PROVIDED ENTRIES

(** Whitespace before a text is stripped with the whitespace the text
    starts with. *)
Lemma lstrip_blank_upto n : forall ws s,
  String.length ws <= n -> blank ws -> PyStr.lstrip (ws ++ s) = PyStr.lstrip s.
Proof.
  unfold blank. induction n as [|n IH]; intros ws s Hn H.
  - destruct ws; [reflexivity | simpl in Hn; lia].
  - destruct ws as [|c1 r1]; [reflexivity|].
    rewrite lstrip_eq in H. cbn [append]. rewrite lstrip_eq.
    cbn [String.length] in Hn.
    destruct (PyStr.is_space c1); [apply IH; [lia | assumption]|].
    destruct r1 as [|c2 r2]; [discriminate|].
    cbn [append]. cbn [String.length] in Hn.
    destruct (PyStr.is_space2 c1 c2); [apply IH; [lia | assumption]|].
    destruct r2 as [|c3 r3]; [discriminate|].
    cbn [append]. cbn [String.length] in Hn.
    destruct (PyStr.is_space3 c1 c2 c3); [apply IH; [lia | assumption] | discriminate].
Qed.

Lemma lstrip_blank ws s : blank ws -> PyStr.lstrip (ws ++ s) = PyStr.lstrip s.
Proof. apply (lstrip_blank_upto (String.length ws)), Nat.le_refl. Qed.

(** Nothing more is stripped from a stripped text. *)
Lemma lstrip_again_upto n : forall s,
  String.length s <= n -> PyStr.lstrip (PyStr.lstrip s) = PyStr.lstrip s.
Proof.
  induction n as [|n IH]; intros s Hn.
  - destruct s; [reflexivity | simpl in Hn; lia].
  - destruct s as [|c1 r1]; [reflexivity|].
    rewrite (lstrip_eq c1 r1). cbn [String.length] in Hn.
    destruct (PyStr.is_space c1) eqn:E1; [apply IH; lia|].
    destruct r1 as [|c2 r2]; [rewrite lstrip_eq, E1; reflexivity|].
    cbn [String.length] in Hn.
    destruct (PyStr.is_space2 c1 c2) eqn:E2; [apply IH; lia|].
    destruct r2 as [|c3 r3]; [rewrite lstrip_eq, E1, E2; reflexivity|].
    cbn [String.length] in Hn.
    destruct (PyStr.is_space3 c1 c2 c3) eqn:E3; [apply IH; lia|].
    rewrite lstrip_eq, E1, E2, E3. reflexivity.
Qed.

Lemma lstrip_again s : PyStr.lstrip (PyStr.lstrip s) = PyStr.lstrip s.
Proof. apply (lstrip_again_upto (String.length s)), Nat.le_refl. Qed.

(** The first byte of a text that is not all whitespace stays. *)
Lemma rstrip_cons c r :
  PyStr.lstrip (String c r) <> "" -> PyStr.rstrip (String c r) = String c (PyStr.rstrip r).
Proof.
  intros H. rewrite rstrip_eq.
  destruct (PyStr.lstrip (String c r)); [contradiction | reflexivity].
Qed.

(** A character of the ASCII range that is not whitespace starts no
    whitespace. *)
Lemma lstrip_head c r :
  nat_of_ascii c < 128 -> PyStr.is_space c = false ->
  PyStr.lstrip (String c r) = String c r.
Proof.
  intros Hc Hs. rewrite lstrip_eq, Hs.
  destruct r as [|c2 r2]; [reflexivity|].
  assert (PyStr.is_space2 c c2 = false) as ->.
  { unfold PyStr.is_space2. cbv zeta.
    destruct (Nat.eqb_spec (nat_of_ascii c) 194); [lia | reflexivity]. }
  destruct r2 as [|c3 r3]; [reflexivity|].
  assert (PyStr.is_space3 c c2 c3 = false) as ->; [|reflexivity].
  unfold PyStr.is_space3. cbv zeta.
  destruct (Nat.eqb_spec (nat_of_ascii c) 225); [lia|].
  destruct (Nat.eqb_spec (nat_of_ascii c) 226); [lia|].
  destruct (Nat.eqb_spec (nat_of_ascii c) 227); [lia | reflexivity].
Qed.

Lemma lower_char_space c : PyStr.is_space (PyStr.lower_char c) = false -> PyStr.is_space c = false.
Proof.
  unfold PyStr.lower_char.
  destruct ((65 <=? nat_of_ascii c)%nat && (nat_of_ascii c <=? 90)%nat) eqn:E; [|trivial].
  intros _. apply andb_true_iff in E as [E1 E2].
  apply Nat.leb_le in E1. apply Nat.leb_le in E2.
  unfold PyStr.is_space. apply orb_false_iff. split; apply andb_false_iff.
  - right. apply Nat.leb_gt. lia.
  - right. apply Nat.leb_gt. lia.
Qed.
(** C10. The serialized entity has a [guid] key exactly when the entity's
    guid is truthy, in which case the key holds that guid; an entity whose
    guid is the empty string serializes as one whose guid is [None]; the
    [status] key is always present and holds the string value of the status. *)
Theorem to_atlas_dict_guid_and_status (e : Entity) :
  (is_Some (to_atlas_dict e !! "guid") ↔ truthy (guid e) = true) ∧
  (truthy (guid e) = true → to_atlas_dict e !! "guid" = Some (guid e)) ∧
  to_atlas_dict (with_guid (VStr "") e) = to_atlas_dict (with_guid VNone e) ∧
  to_atlas_dict e !! "status" = Some (VStr (EntityStatus_value (status e))).
Proof.
  rewrite to_atlas_dict_lookup_guid, to_atlas_dict_lookup_status.
  repeat split.
  - destruct (truthy (guid e)); [done | by intros [? ?]].
  - intros ->. eauto.
  - by intros ->.
Qed.

(** ** Qualified names *)

Lemma append_cons (a : ascii) (s t : string) : String a s +:+ t = String a (s +:+ t).
Proof. reflexivity. Qed.

Lemma append_empty_l (t : string) : EmptyString +:+ t = t.
Proof. reflexivity. Qed.

Lemma slash_eqb (a : ascii) : Ascii.eqb a "/" = true ↔ a = "/"%char.
Proof. apply Ascii.eqb_eq. Qed.

Lemma not_ends_with_empty (c : ascii) : ¬ ends_with c EmptyString.
Proof. intros [[|b s'] H]; discriminate. Qed.

Lemma ends_with_cons (c a b : ascii) (s : string) :
  ends_with c (String a (String b s)) → ends_with c (String b s).
Proof.
  intros [[|a' s'] H]; [discriminate|].
  rewrite append_cons in H. injection H as _ H. by exists s'.
Qed.
(** * mu-docker-compose-handler: the provisioning handlers of
    [mudrchandler/main.py], embedded in Rocq.

    The Python handlers are written in explicit state-and-exception passing
    style.  Request bodies are JSON values with Python's subscript rules, the
    triple store is a finite set of triples, and everything the process does
    to the outside (queries, updates, the [git clone] child process, the file
    read) is recorded in a trace. *)

From Stdlib Require Import String Ascii ZArith List Bool.
From stdpp Require Import base decidable option list sets gmap strings.

Local Open Scope string_scope.
Local Open Scope Z_scope.
Local Set Warnings "-register-all".

(** ** Python values and exceptions *)

Module Py.

(** What [request.json()] produces.  [JNull] is Python's [None]; an object
    holds the items of the resulting [dict]; numbers are kept as integers. *)
Inductive json : Type :=
| JNull
| JBool (b : bool)
| JNum (n : Z)
| JStr (s : string)
| JArr (items : list json)
| JObj (items : list (string * json)).

(** The exception classes that can travel through the handlers. *)
Inductive exn : Type :=
| AttributeError
| KeyError
| IndexError
| TypeError
| FileNotFoundError
| NotFoundError.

PROBLEM REQUIREMENTS
All that belongs in your answer is the stretch of entries above from the line with "PyStr.is_space2. cbv zeta." through the line with "unfold PyStr.is_space3. cbv zeta.", printed exactly.

ANSWER FOR THE TASK
  { unfold PyStr.is_space2. cbv zeta.
    destruct (Nat.eqb_spec (nat_of_ascii c) 194); [lia | reflexivity]. }
  destruct r2 as [|c3 r3]; [reflexivity|].
  assert (PyStr.is_space3 c c2 c3 = false) as ->; [|reflexivity].
  unfold PyStr.is_space3. cbv zeta.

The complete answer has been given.